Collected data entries
(* ===== verification/PagedCommitFacts.v ===== *)
(** * PAGE commits: releasing a batch and giving space back

    The steps of [PagedPostFree::release_all]: admission of the batch, the
    reconsideration of pages that merges completed, and the shrinking of the
    file over dropped extents at its end. *)

From S2P Require Import Prelude Addresses Extents Regions Requests FreeLists FreeListFacts.
From S2P Require Import FreeListMerge Admission AdmissionLaws AdmissionSweep Persistence StartMap.
From S2P Require Import Paged PagedEdits PagedFacts PageAdmissionFacts.

Local Open Scope Z_scope.

(** ** Sets of the post-free state *)

(** Only the three class lists change. *)
Definition same_frame_post (s s' : PagedPostFree) : Prop :=
  pf_page_size s' = pf_page_size s ∧ pf_unclassified s' = pf_unclassified s.

Lemma same_frame_post_trans (s1 s2 s3 : PagedPostFree) :
  same_frame_post s1 s2 → same_frame_post s2 s3 → same_frame_post s1 s3.
Proof. intros [? ?] [? ?]. split; congruence. Qed.

(** An extent outside every list. *)
Definition outside (s : PagedPostFree) (e : Extent) : Prop :=
  ∀ a, inside a e → ¬ free_in (post_lists s) a.

Lemma outside_clear (s : PagedPostFree) (e : Extent) (l : FreeList) :
  outside s e → l ∈ post_lists s → clear_of e (regions l).
Proof. intros Ho Hl. apply clear_of_mem. intros a Ha Hi. apply (Ho a Hi). by exists l. Qed.

Lemma returnable_outside (s : PagedPostFree) (X : list (Extent * FreeClass)) :
  page_returnable s X ↔ all_apart (X.*1) ∧ ∀ a, mem a (X.*1) → ¬ free_in (post_lists s) a.
Proof.
  unfold page_returnable. split; intros [Ha Hcl]; (split; [done|]).
  - intros a (e & (x & -> & Hx)%list_elem_of_fmap & Hi) (l & Hl & Hf).
    specialize (Hcl x l Hx Hl). rewrite clear_of_mem in Hcl. by apply (Hcl a).
  - intros x l Hx Hl. apply (outside_clear s); [|done]. intros a Hi. apply Hcl.
    exists x.1. split; [by apply list_elem_of_fmap_2|done].
Qed.

Section Profiled.
Context `{Profile}.

(** Recording an extent that lies outside. *)
Lemma track_spec (s : PagedPostFree) (e : Extent) (c : FreeClass) :
  lists_ok (post_lists s) → outside s e →
  PagedPostFree.track s e c ⇝ λ s', lists_ok (post_lists s') ∧ same_frame_post s s' ∧
    ∀ a, free_in (post_lists s') a ↔ free_in (post_lists s) a ∨ inside a e.
Proof.
  intros Hok Ho. pose proof (lists_ok_wf _ Hok) as Hwf.
  assert (HX : page_returnable s [(e, c)]).
  { apply returnable_outside. split; [repeat constructor|]. intros a Ha. apply Ho. by apply mem_singleton in Ha. }
  eapply returns_mono; [apply (page_track s [(e, c)] HX s [] (e, c)); [by apply page_state_init|by left|by apply not_elem_of_nil]|].
  intros s' Hs. split_and!; [exact (page_state_lists_ok s _ HX s' _ Hok Hs)|split; apply Hs|].
  intros a. rewrite (page_state_free s [(e, c)] s' _ a Hs). by rewrite fmap_cons, fmap_nil, mem_singleton.
Qed.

- _Assignment_
Wherever the word "Definition" appears in the data, return the whole line.

- _Expected output_
Definition same_frame_post (s s' : PagedPostFree) : Prop :=
Definition outside (s : PagedPostFree) (e : Extent) : Prop :=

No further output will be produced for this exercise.